By 2016, Branson admitted to Klein, the total donation will likely “be less than $1 billion right now.” The billionaire blamed the bad economy and failed ventures, but Klein points out that, in the decade since his initial pledge, he has launched a domestic airline, Virgin Australia, a British domestic airline, Formula One Virgin Racing, and invested $200 million of his own money on his Virgin Galactic project.
“He set out to harness the profit motive to solve the crisis,” Klein writes, “but again and again, the demands of building a successful empire trumped the climate imperative.”
Branson, like fellow billionaire and Microsoft founder Bill Gates, was more interested in finding a “silver bullet” technology that could sequester atmospheric carbon than in changing how much countries pollute. Gates, says Klein, has urged governments to research and develop “energy miracles” and dismissed renewables like solar as “cute” and “noneconomic.”
Klein is happy to point out that “these cute technologies already provide 25 percent of Germany’s electricity.”
Capitalism, writes Klein, is at the heart of the climate crisis, and trying to use it to fix the climate has proven fruitless.
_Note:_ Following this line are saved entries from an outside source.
(** X14. [print_unique_client_list] of clientByLocation.py and
    clientByPayerType.py: a name is listed exactly when some row matches the
    target in the dimension field and carries the name, trimmed, as its
    patient; the names are trimmed, not empty, each listed once in ascending
    order, and at most as many as there are rows; two targets that differ
    in case only give the same list; the entry at place [i] of the list is
    printed on line [3 + i] with the number [i + 1], and the total printed is
    the length of the list. *)
Theorem client_list_members (field : string)
    (none_found total_label : string → string) (data : list row)
    (target : string) :
  let listing := ClientList.sorted_patients field data target in
  let printed := ClientList.print_unique_client_list field none_found
                   total_label data target in
  (∀ p, p ∈ listing
        ↔ ∃ r, r ∈ data ∧ py_matches (Row.get r field) target
               ∧ normalize (Row.get r "Patient") = Some p)
  ∧ StronglySorted str_lt listing
  ∧ (∀ p, p ∈ listing → Py.strip p = p ∧ p ≠ "")
  ∧ length listing ≤ length data
  ∧ (∀ target', Py.upper target' = Py.upper target →
       ClientList.sorted_patients field data target' = listing)
  ∧ (∀ i p, listing !! i = Some p →
       printed !! (3 + i)
       = Some (Py.rjust 4 (str_of_nat (S i)) +:+ ". " +:+ p))
  ∧ last printed = Some (Py.repeat_char "=" 50)
  ∧ printed !! (length printed - 2)
    = Some (total_label target +:+ str_of_nat (length listing)).
Proof.
  intros listing printed.
  assert (Hmem := elem_of_client_list field data target).
  fold listing in Hmem.
  split; [done|]. split; [apply sorted_strings_ascending|].
  split.
  { intros p (r & _ & _ & Hp)%Hmem. by apply normalize_trimmed in Hp. }
  split.
  { apply length_client_list. }
  split.
  { intros target' Hup. by apply client_list_upper. }
  subst printed. unfold ClientList.print_unique_client_list. fold listing.
  split.
  { intros i p Hi.
    rewrite lookup_app_r by (cbn; lia). cbn [length].
    replace (3 + i - 3) with i by lia.
    destruct listing as [|q l] eqn:Hl; [done|].
    rewrite lookup_app_l
      by (unfold numbered_lines; rewrite length_imap;
          by apply lookup_lt_Some in Hi).
    by apply numbered_lines_lookup. }
  split.
  { rewrite !last_app. by cbn. }
  rewrite !length_app. cbn [length].
  rewrite lookup_app_r by (cbn [length]; lia).
  rewrite lookup_app_r by (cbn [length]; lia).
  match goal with
  | |- _ !! ?n = _ => replace n with 1 by (cbn [length]; lia)
  end.
  done.
Qed.

(** X15. [print_unique_client_list] of
    clientByLocationAndPayer.py: a name is listed exactly when some row
    matches the target location, matches the target payor if one is given,
    and carries the name, trimmed, as its patient; without a target payor,
    or with an empty one, the list is the list of the location script for
    the same target; with a target payor it is a part of that list; the
    names ascend, each listed once. *)
Theorem combined_client_list_refines (data : list row)
    (target_location : string) (target_payor : option string) :
  let listing :=
    ClientList2.sorted_patients data target_location target_payor in
  (∀ p, p ∈ listing
        ↔ ∃ r, r ∈ data ∧ py_matches (Row.get r "Location") target_location
               ∧ (py_not target_payor
                  ∨ py_matches (Row.get r "Payor") (default "" target_payor))
               ∧ normalize (Row.get r "Patient") = Some p)
  ∧ StronglySorted str_lt listing
  ∧ (py_not target_payor →
     listing = ClientList.sorted_patients "Location" data target_location)
  ∧ (∀ p, p ∈ listing →
       p ∈ ClientList.sorted_patients "Location" data target_location).
Proof.
  intros listing.
  set (pick := λ r : row,
         match normalize (Row.get r "Patient") with
         | Some p =>
             if py_matches (Row.get r "Location") target_location
                && (py_not target_payor
                    || py_matches (Row.get r "Payor") (default "" target_payor))
             then Some p else None
         | None => None
         end).
  assert (Hstep : ∀ acc r,
            ClientList2.unique_step target_location target_payor acc r
            = match pick r with Some p => acc ∪ {[p]} | None => acc end).
  { intros acc r. rewrite unique_step2_spec. unfold pick.
    destruct (normalize (Row.get r "Patient")); [|done].
    by destruct (_ && _). }
  assert (Hmem : ∀ p, p ∈ listing
            ↔ ∃ r, r ∈ data
                   ∧ py_matches (Row.get r "Location") target_location
                   ∧ (py_not target_payor
                      ∨ py_matches (Row.get r "Payor") (default "" target_payor))
                   ∧ normalize (Row.get r "Patient") = Some p).
  { intros p. subst listing. unfold ClientList2.sorted_patients,
      ClientList2.unique_patients.
    rewrite elem_of_sorted_strings, (elem_of_fold_add _ pick data Hstep).
    split.
    - intros [?%elem_of_empty|(r & Hr & Hp)]; [done|].
      exists r. split; [done|]. unfold pick in Hp.
      destruct (normalize (Row.get r "Patient")) as [q|]; [|done].
      destruct (py_matches (Row.get r "Location") target_location) eqn:Hm;
        [|done].
      cbn [andb] in Hp.
      destruct (py_not target_payor
                || py_matches (Row.get r "Payor") (default "" target_payor))
        eqn:Hy; [|done].
      injection Hp as ->. split; [done|]. split; [|done].
      apply orb_true_iff in Hy as [Hy|Hy]; [left|right]; by rewrite Hy.
    - intros (r & Hr & Hm & Hy & Hp). right. exists r. split; [done|].
      unfold pick. rewrite Hp. apply Is_true_true in Hm. rewrite Hm.
      cbn [andb].
      assert (py_not target_payor
              || py_matches (Row.get r "Payor") (default "" target_payor)
              = true) as ->; [|done].
      apply orb_true_iff.
      destruct Hy as [Hy|Hy]; [left|right]; by apply Is_true_true. }
  split; [done|]. split; [apply sorted_strings_ascending|].
  split.
  { intros Hnone. apply Is_true_true in Hnone.
    by apply client_list2_no_payor. }
  intros p (r & Hr & Hm & _ & Hp)%Hmem.
  apply elem_of_client_list. eauto.
Qed.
“We can now take a hard look at the results,” she concludes, “at the green products shunted to the back of the supermarket shelves at the first signs of recession; at the venture capitalists who were meant to bankroll a parade of innovation but have come up far short; at the fraud-infested, boom-and-bust carbon market that has failed to cut emissions. And, most of all, at the billionaires who were going to invent a new form of enlightened capitalism but decided, on second thoughts, that the old one was just too profitable to surrender.”